What the task requires >>
Go through the data below. Pull out every line that has the word "AssertionError".

Input data >>
Lemma new_location_spec q nb k :
  (0 <= k < nb)%Z -> loc_in q (new_location nb k) (IZR q + IZR k / IZR nb).
Proof.
  intros [Hk Hnb].
  assert (0 < IZR nb) as Hpos by (apply IZR_lt; lia).
  assert (0 <= IZR k) as Hk' by (apply IZR_le; lia).
  assert (forall c, (2 * k ?= nb)%Z = c ->
            match c with
            | Lt => IZR k / IZR nb < / 2
            | Eq => IZR k / IZR nb = / 2
            | Gt => / 2 < IZR k / IZR nb
            end) as Hcmp.
  { intros c Hc.
    assert (IZR k / IZR nb * IZR nb = IZR k) as Hx by (field; lra).
    destruct c.
    - apply Z.compare_eq in Hc. apply (f_equal IZR) in Hc. rewrite mult_IZR in Hc.
      apply (Rmult_eq_reg_r (IZR nb)); lra.
    - rewrite Z.compare_lt_iff in Hc. apply IZR_lt in Hc. rewrite mult_IZR in Hc.
      apply (Rmult_lt_reg_r (IZR nb)); lra.
    - rewrite Z.compare_gt_iff in Hc. apply IZR_lt in Hc. rewrite mult_IZR in Hc.
      apply (Rmult_lt_reg_r (IZR nb)); lra. }
  assert (k <> 0%Z -> 0 < IZR k / IZR nb < 1) as Hin.
  { intros Hk0. assert (0 < IZR k) by (apply IZR_lt; lia). apply IZR_lt in Hnb.
    assert (IZR k / IZR nb * IZR nb = IZR k) as Hx by (field; lra).
    split.
    - apply Rdiv_lt_0_compat; assumption.
    - apply (Rmult_lt_reg_r (IZR nb)); lra. }
  unfold new_location, new_location_even, new_location_odd.
  destruct (Z.even nb) eqn:Heven; destruct (Z.eqb_spec k 0) as [->|Hk0];
    try (simpl; unfold Rdiv; rewrite Rmult_0_l; lra).
  - specialize (Hin Hk0). specialize (Hcmp _ eq_refl).
    destruct (2 * k ?= nb)%Z; simpl; lra.
  - specialize (Hin Hk0).
    assert (Z.odd nb = true) as Hodd by (rewrite <- Z.negb_even, Heven; reflexivity).
    apply Z.odd_spec in Hodd. destruct Hodd as [j Hj].
    destruct (2 * k + 1 ?= nb)%Z eqn:Hc.
    + apply Z.compare_eq in Hc.
      assert ((2 * k ?= nb)%Z = Lt) as Hc' by (rewrite Z.compare_lt_iff; lia).
      specialize (Hcmp _ Hc'). simpl in *. lra.
    + rewrite Z.compare_lt_iff in Hc.
      assert ((2 * k ?= nb)%Z = Lt) as Hc' by (rewrite Z.compare_lt_iff; lia).
      specialize (Hcmp _ Hc'). simpl in *. lra.
    + rewrite Z.compare_gt_iff in Hc.
      assert ((2 * k ?= nb)%Z = Gt) as Hc' by (rewrite Z.compare_gt_iff; lia).
      specialize (Hcmp _ Hc'). simpl in *. lra.
Qed.
End Ops.
Lemma observe_all_cons_Ok name notified kwargs calls self self' :
  observe_all ((name, notified, kwargs) :: calls) self = (Ok tt, self')
  ↔ ∃ self1,
      register_notification name notified kwargs self = (Ok tt, self1)
      ∧ observe_all calls self1 = (Ok tt, self').
Proof.
  simpl. unfold mbind, py_bind, bind, observe.
  destruct (register_notification name notified kwargs self)
    as [[[]|e] self1]; split.
  - eauto.
  - by intros (? & [= <-] & ?).
  - done.
  - by intros (? & [=] & ?).
Qed.

(** X13.  The order of the registrations of a batch does not matter: a batch
    that succeeds succeeds in any other order, with the same maps. *)
Theorem observe_all_any_order calls calls' self self' :
  calls ≡ₚ calls' →
  observe_all calls self = (Ok tt, self') →
  observe_all calls' self = (Ok tt, self').
Proof.
  intros Hperm. revert self self'.
  induction Hperm as [|[[name notified] kwargs] l l' _ IH
                      |[[n1 m1] k1] [[n2 m2] k2] l
                      |l l' l'' _ IH1 _ IH2]; intros self self'.
  - done.
  - rewrite !observe_all_cons_Ok. intros (self1 & Hr & Hrest).
    exists self1. split; [done | by apply IH].
  - rewrite !observe_all_cons_Ok. intros (self2 & Hr2 & Hrest).
    apply observe_all_cons_Ok in Hrest as (self21 & Hr1 & Hrest).
    destruct (register_notification_swap _ _ _ _ _ _ _ _ _ Hr2 Hr1)
      as (self1 & Hr1' & Hr2').
    exists self1. split; [done|].
    apply observe_all_cons_Ok. eauto.
  - intros Hrun. by apply IH2, IH1.
Qed.

(** *** Which batches succeed *)

Lemma observe_all_raise calls self e :
  (observe_all calls self).1 = Raise e → e = ValueError.
Proof.
  revert self. induction calls as [|[[name notified] kwargs] rest IH];
    intros self; simpl; [done|].
  unfold mbind, py_bind, bind, observe.
  destruct (register_notification name notified kwargs self)
    as [[[]|e'] self1] eqn:Hr.
  - apply IH.
  - simpl. intros [= <-].
    apply (register_notification_raise name notified kwargs self e').
    by rewrite Hr.
Qed.

Lemma compatible_cons name method log :
  compatible ((name, method) :: log)
  ↔ ((name, method) ∉ log)
    ∧ (∀ name', (name', method) ∈ log →
                has_wildcards name = false ∧ has_wildcards name' = false)
    ∧ compatible log.
Proof.
  unfold compatible. rewrite NoDup_cons. split.
  - intros [[Hnot Hnd] Hc]. split; [done|]. split; [|split; [done|]].
    + intros name' Hin.
      assert (name ≠ name') as Hne by (intros <-; done).
      split.
      * apply (Hc name name' method); [left | by right | done].
      * apply (Hc name' name method); [by right | left | done].
    + intros n1 n2 x H1 H2. apply (Hc n1 n2 x); by right.
  - intros (Hnot & Hcond & Hnd & Hc). split; [done|].
    intros n1 n2 x [E1|H1]%elem_of_cons [E2|H2]%elem_of_cons Hne.
    + congruence.
    + injection E1 as -> ->. by apply (Hcond n2).
    + injection E2 as -> ->. by apply (Hcond n1).
    + by apply (Hc n1 n2 x).
Qed.

Lemma compatible_Permutation log log' :
  log ≡ₚ log' → compatible log → compatible log'.
Proof.
  intros Hperm [Hnd Hc]. split; [by rewrite <- Hperm|].
  intros n1 n2 x. rewrite <- !Hperm. apply Hc.
Qed.

(** After registrations only, the properties of a method are the exact
    names it is registered under. *)
Lemma after_registrations_props self log :
  after_registrations self log →
  ∀ name method,
    name ∈ default ∅ (METH_TO_PROPS self !! method) →
    method ∈ default ∅ (PROP_TO_METHS self !! name).
Proof.
  induction 1 as [|self log prop_name notified kwargs self' _ IH Hobs
                  |self log prop_name notified kwargs e _ IH Hobs];
    intros name method.
  - simpl. rewrite lookup_empty. simpl.
    intros Hx. by apply not_elem_of_empty in Hx.
  - apply register_notification_Ok_iff in Hobs as (_ & _ & _ & ->).
    unfold recorded. destruct (has_wildcards prop_name); simpl; [apply IH|].
    rewrite !elem_of_add_to. intros [Hx|[-> ->]]; [left; by apply IH|].
    by right.
  - unfold observe in *.
    apply register_notification_raise in Hobs as [_ ->]. apply IH.
Qed.

Lemma register_notification_succeeds_iff self log name method kwargs :
  after_registrations self log →
  (register_notification name method kwargs self).1 = Ok tt
  ↔ ((name, method) ∉ log)
    ∧ ∀ name', (name', method) ∈ log →
               has_wildcards name = false ∧ has_wildcards name' = false.
Proof.
  intros Hreg.
  pose proof (reachable_consistent (λ _ _, false) self
                (after_registrations_reachable _ _ _ Hreg))
    as [Hpm Hmp Hprop _].
  pose proof (after_registrations_maps self log Hreg) as Hmaps.
  pose proof (after_registrations_props self log Hreg) as Hprops.
  assert ((register_notification name method kwargs self).1 = Ok tt
          ↔ ∃ self', register_notification name method kwargs self
                     = (Ok tt, self')) as ->.
  { destruct (register_notification name method kwargs self)
      as [[[]|e] s]; simpl; split; eauto; try done.
    by intros [? [=]]. }
  split.
  - intros [self' (Hk & Hp & Hmpe & _)%register_notification_Ok_iff].
    split.
    + intros Hin. apply (Hmaps name method) in Hin.
      rewrite Hk in Hin. by destruct Hin.
    + intros name' Hin.
      destruct (has_wildcards name') eqn:Hw'.
      * assert (method ∈ default ∅ (PAT_TO_METHS self !! name')) as Hx
          by (by apply (Hmaps name' method)).
        apply Hpm in Hx. congruence.
      * assert (method ∈ default ∅ (PROP_TO_METHS self !! name')) as Hx
          by (by apply (Hmaps name' method)).
        destruct (Hprop _ _ Hx) as [Hn _].
        destruct (has_wildcards name) eqn:Hw; [|done].
        rewrite (Hmpe eq_refl) in Hn. by apply not_elem_of_empty in Hn.
  - intros [Hnot Hcond]. eexists.
    apply register_notification_Ok_iff. split; [|split; [|split; [|done]]].
    + apply eq_None_not_Some. intros Hs. apply Hnot.
      by apply (Hmaps name method).
    + destruct (METH_TO_PAT self !! method) as [pat|] eqn:Hpat; [|done].
      destruct (Hmp _ _ Hpat) as [Hw Hin].
      apply (Hmaps pat method) in Hin as [Hin _].
      destruct (Hcond _ Hin) as [_ Hw']. congruence.
    + intros Hw. apply set_eq. intros name'. split; [|by intros ?%not_elem_of_empty].
      intros Hin%Hprops. apply (Hmaps name' method) in Hin as [Hin _].
      destruct (Hcond _ Hin) as [Hw' _]. congruence.
Qed.

Lemma after_registrations_compatible self log :
  after_registrations self log → compatible log.
Proof.
  induction 1 as [|self log prop_name notified kwargs self' Hreg IH Hobs
                  |self log prop_name notified kwargs e _ IH Hobs].
  - split; [constructor|]. intros ? ? ? Hin. by apply elem_of_nil in Hin.
  - apply compatible_cons.
    destruct (proj1 (register_notification_succeeds_iff self log prop_name
                       notified kwargs Hreg)) as [Hnot Hcond].
    { unfold observe in Hobs. by rewrite Hobs. }
    done.
  - done.
Qed.
Lemma hexAddressFormat_isAddress s : hexAddressFormat s = true → isAddress s = true.
Proof.
  unfold hexAddressFormat, isAddress, startsWith.
  rewrite !andb_true_iff. by intros [[-> ->] _].
Qed.

(** C8 (as the code has it). An input that is not 42 characters long, or
    does not start with 0x, is announced with the [resolveName] progress
    event and handed to [provider.resolveName]; the pipeline then runs on the
    name the provider gave, or on the input itself when the provider gave
    none (null, or the empty string, which is just as falsy).  An input that
    is 42 characters long and starts with 0x goes to the pipeline as it is
    and no name is resolved anywhere in the run, whether or not its other
    characters are hex digits; every address in the hex format is such an
    input. *)
Theorem names_are_resolved_addresses_are_not (input : string) (cfg : AutoloadConfig) :
  let calls := [Progress "resolveName" {[ "address" := VStr input ]}; ResolveName input] in
  (String.length input ≠ 42 ∨ String.prefix "0x" input = false →
     (∃ rest, (resolve input cfg).1 = (calls ++ rest)%list)
     ∧ (∀ resolved, resolveName (provider cfg) input = Ok (Some resolved) →
          resolved ≠ "" →
          resolve input cfg = after calls (pipeline cfg resolved))
     ∧ (resolveName (provider cfg) input = Ok None
        ∨ resolveName (provider cfg) input = Ok (Some "") →
          resolve input cfg = after calls (pipeline cfg input)))
  ∧ (String.length input = 42 → String.prefix "0x" input = true →
     resolve input cfg = pipeline cfg input
     ∧ quiet nameResolution (resolve input cfg).1)
  ∧ (hexAddressFormat input = true →
     resolve input cfg = pipeline cfg input
     ∧ quiet nameResolution (resolve input cfg).1).
Proof.
  intros calls.
  assert (isAddress input = true →
          resolve input cfg = pipeline cfg input
          ∧ quiet nameResolution (resolve input cfg).1) as Haddress.
  { intros Haddr.
    pose proof (autoload_normalized _ _ _ _ (normalize_address cfg input Haddr)) as Ha.
    rewrite after_nil in Ha. rewrite Ha. split; [done|].
    apply fromAddress_resolves_no_name. }
  split; [|split].
  - intros Hname. apply isAddress_rejects in Hname.
    pose proof (normalize_name cfg input Hname) as Hn. fold calls in Hn.
    split; [|split].
    + unfold autoload. rewrite Hn.
      destruct (resolveName (provider cfg) input) as [r|e]; unfold after at 1; simpl.
      * clear Haddress. destruct (pipeline cfg _) as [t' r']. simpl. eauto.
      * exists []. done.
    + intros resolved Hr Hne. rewrite Hr in Hn.
      assert (String.eqb resolved "" = false) as Hneq
        by (by apply String.eqb_neq).
      rewrite Hneq in Hn. unfold after in Hn. simpl in Hn.
      by rewrite (autoload_normalized _ _ _ _ Hn).
    + intros [Hr|Hr]; rewrite Hr in Hn; unfold after in Hn; simpl in Hn;
        by rewrite (autoload_normalized _ _ _ _ Hn).
  - intros Hlen Hpre. apply Haddress. by apply isAddress_accepts.
  - intros Hhex. by apply Haddress, hexAddressFormat_isAddress.
Qed.

(** C4. When the registry answers with at least one entry, [autoload]
    returns that ABI as it came and makes no call of the bytecode stage:
    after normalization it has only announced and queried the registry.
    When the registry answers with no entry, the run goes on with the
    bytecode stage. *)
Theorem registry_answer_short_circuits (input address : string) (cfg : AutoloadConfig)
    (t0 : list Call) (loader : ABILoader) (abi : ABI) :
  normalize cfg input = (t0, Ok address) →
  configured (abiLoader cfg) defaultABILoader = Some loader →
  loadABI loader address = Ok abi →
  let calls :=
    (t0 ++ [Progress "abiLoader" {[ "address" := VStr address ]}; LoadABI address])%list in
  (abi ≠ [] → resolve input cfg = (calls, Ok abi) ∧ quiet bytecodeCall calls)
  ∧ (abi = [] → resolve input cfg = after calls (bytecodeStage cfg address)).
Proof.
  intros Hn Hc Hl calls.
  pose proof (registry_answered _ _ _ _ Hc Hl) as Hr.
  rewrite (autoload_normalized _ _ _ _ Hn), (fromAddress_staged _ _ _ _ Hr).
  rewrite after_after. fold calls. split.
  - intros Hne. destruct abi as [|a abi']; [done|]. simpl. split.
    + unfold after. simpl. subst calls. by rewrite ?app_nil_r.
    + apply quiet_app.
      * pose proof (normalize_quiet cfg input) as [Hq _]. by rewrite Hn in Hq.
      * repeat constructor.
  - intros ->. done.
Qed.
(** * Channel layout, label combiner and permutation appliers of
      [instanceseg] (gchoi/fcn-instances-pytorch)

    A shallow embedding of

    - [instanceseg/utils/instance_utils.py]: [InstanceProblemConfig],
      [get_semantic_instance_class_list], [get_instance_count_id_list],
      [combine_semantic_and_instance_labels], [permute_scores],
      [permute_labels], the channel labels;
    - [instanceseg/train/trainer.py]: [Trainer.compute_loss],
      [Trainer.train_iteration], [debug_check_values_are_valid],
      [TrainingState], [Trainer.train], [Trainer.train_epoch],
      [Trainer.validate_all_splits];
    - [instanceseg/train/trainer_exporter.py]:
      [TrainerExporter.gt_tuple_to_combined],
      [TrainerExporter.compute_eval_metrics].

    Python integers are [Z] and Python lists are [list].  A numpy / torch
    integer array is a shape together with its row-major contents; its cells
    are taken to be signed and wide enough for the void value and the channel
    indices (the loaders produce int32 / int64 label maps), so no wrap-around
    occurs.  A score tensor is its four sizes and its indexing function.  A
    raised exception is the [Raise] branch of [result]; the statements of the
    trainer additionally leave a trace of events. *)

From Stdlib Require Import String ZArith List Lia Bool Arith Sorted.
From Stdlib Require Import Floats.SpecFloat.
From Stdlib Require DecimalString DecimalZ.
Import ListNotations.

Set Implicit Arguments.
Local Open Scope Z_scope.

(* ================================================================== *)
(** ** Python exceptions and the error monad                           *)
(* ================================================================== *)

(** The exception classes that the modelled code can raise.  [ShapeError]
    stands for the error numpy / torch raise when a value cannot be
    broadcast into the indexed slot (a [ValueError] in numpy, a
    [RuntimeError] in torch); [UninitialisedRead] marks a read of a cell of
    [np.empty] that was never written, which Python would answer with an
    arbitrary number. *)
Inductive exn : Type :=
| AssertionError
| IndexError
| ValueError
| NotImplementedError
| ShapeError
| UninitialisedRead
| Exception.

Inductive result (A : Type) : Type :=
| Ok (a : A)
| Raise (e : exn).

Arguments Ok {A} a.
Arguments Raise {A} e.

Definition bind {A B} (m : result A) (k : A -> result B) : result B :=
  match m with
  | Ok a => k a
  | Raise e => Raise e
  end.

Declare Scope py_scope.
Delimit Scope py_scope with py.
Notation "x <- m ;; k" := (bind m (fun x => k))
  (at level 61, m at next level, right associativity) : py_scope.
Notation "'assert' b ;; k" := (if b then k else Raise AssertionError)
  (at level 61, b at next level, right associativity) : py_scope.
Local Open Scope py_scope.

(** A [for] loop whose body may raise: the accumulator is threaded through,
    the first exception aborts the loop. *)
Fixpoint for_each {A S} (l : list A) (body : S -> A -> result S) (s : S)
  : result S :=
  match l with
  | [] => Ok s
  | x :: l' => s' <- body s x ;; for_each l' body s'
  end.

(** [enumerate(l)]. *)
Definition enumerate {A} (l : list A) : list (nat * A) :=
  combine (seq 0 (length l)) l.
(** * Composio coder agent: the EditFile action and the CoderAgent orchestrator

    A shallow embedding of
    - [python/composio/local_tools/local_workspace/cmd_manager/actions/edit_cmd.py]
      (module [EditCmd]) and
    - [coders/composio_coders/swe.py] (module [Swe]),
    followed by the properties of the two that the specification states. *)

From Stdlib Require Import ZArith String Ascii List Lia.
From stdpp Require Import base option strings pretty list gmap.

Set Warnings "-register-all".

Local Open Scope string_scope.
Local Open Scope Z_scope.

(** ** Python values and exceptions *)

(** The line feed of the Python literal ["\n"]. *)
Definition LF : string := String "010"%char "".

(** Python exceptions that the embedded code raises itself or lets through.
    [ExternalError] is an error raised inside an external collaborator. *)
Inductive exn : Type :=
  | ValueError (msg : string)
  | KeyError (key : string)
  | IndexError
  | TypeError
  | AttributeError
  | ExternalError (what : string).

(** Outcome of a call: a value or a raised exception. *)
Inductive result (A : Type) : Type :=
  | Ok (a : A)
  | Raise (e : exn).
Arguments Ok {A} a.
Arguments Raise {A} e.

Definition is_ok {A} (r : result A) : bool :=
  match r with Ok _ => true | Raise _ => false end.

Global Instance result_ret : MRet result := fun A a => Ok a.
Global Instance result_bind : MBind result := fun A B f r =>
  match r with Ok a => f a | Raise e => Raise e end.

(** ** edit_cmd.py *)

Module EditCmd.

(** [EditFileRequest]: pydantic model with two [int] fields and one [str]. *)
Record EditFileRequest : Type := {
  start_line : Z;
  end_line : Z;
  replacement_text : string;
}.

(** [BaseCmdResponse], what [workspace.communicate] returns. *)
Record BaseCmdResponse : Type := {
  cmd_output : string;
  cmd_return_code : Z;
}.

(** [BaseResponse], what an action returns. *)
Record BaseResponse : Type := {
  output : string;
  return_code : Z;
}.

Response >>
| AssertionError
Notation "'assert' b ;; k" := (if b then k else Raise AssertionError)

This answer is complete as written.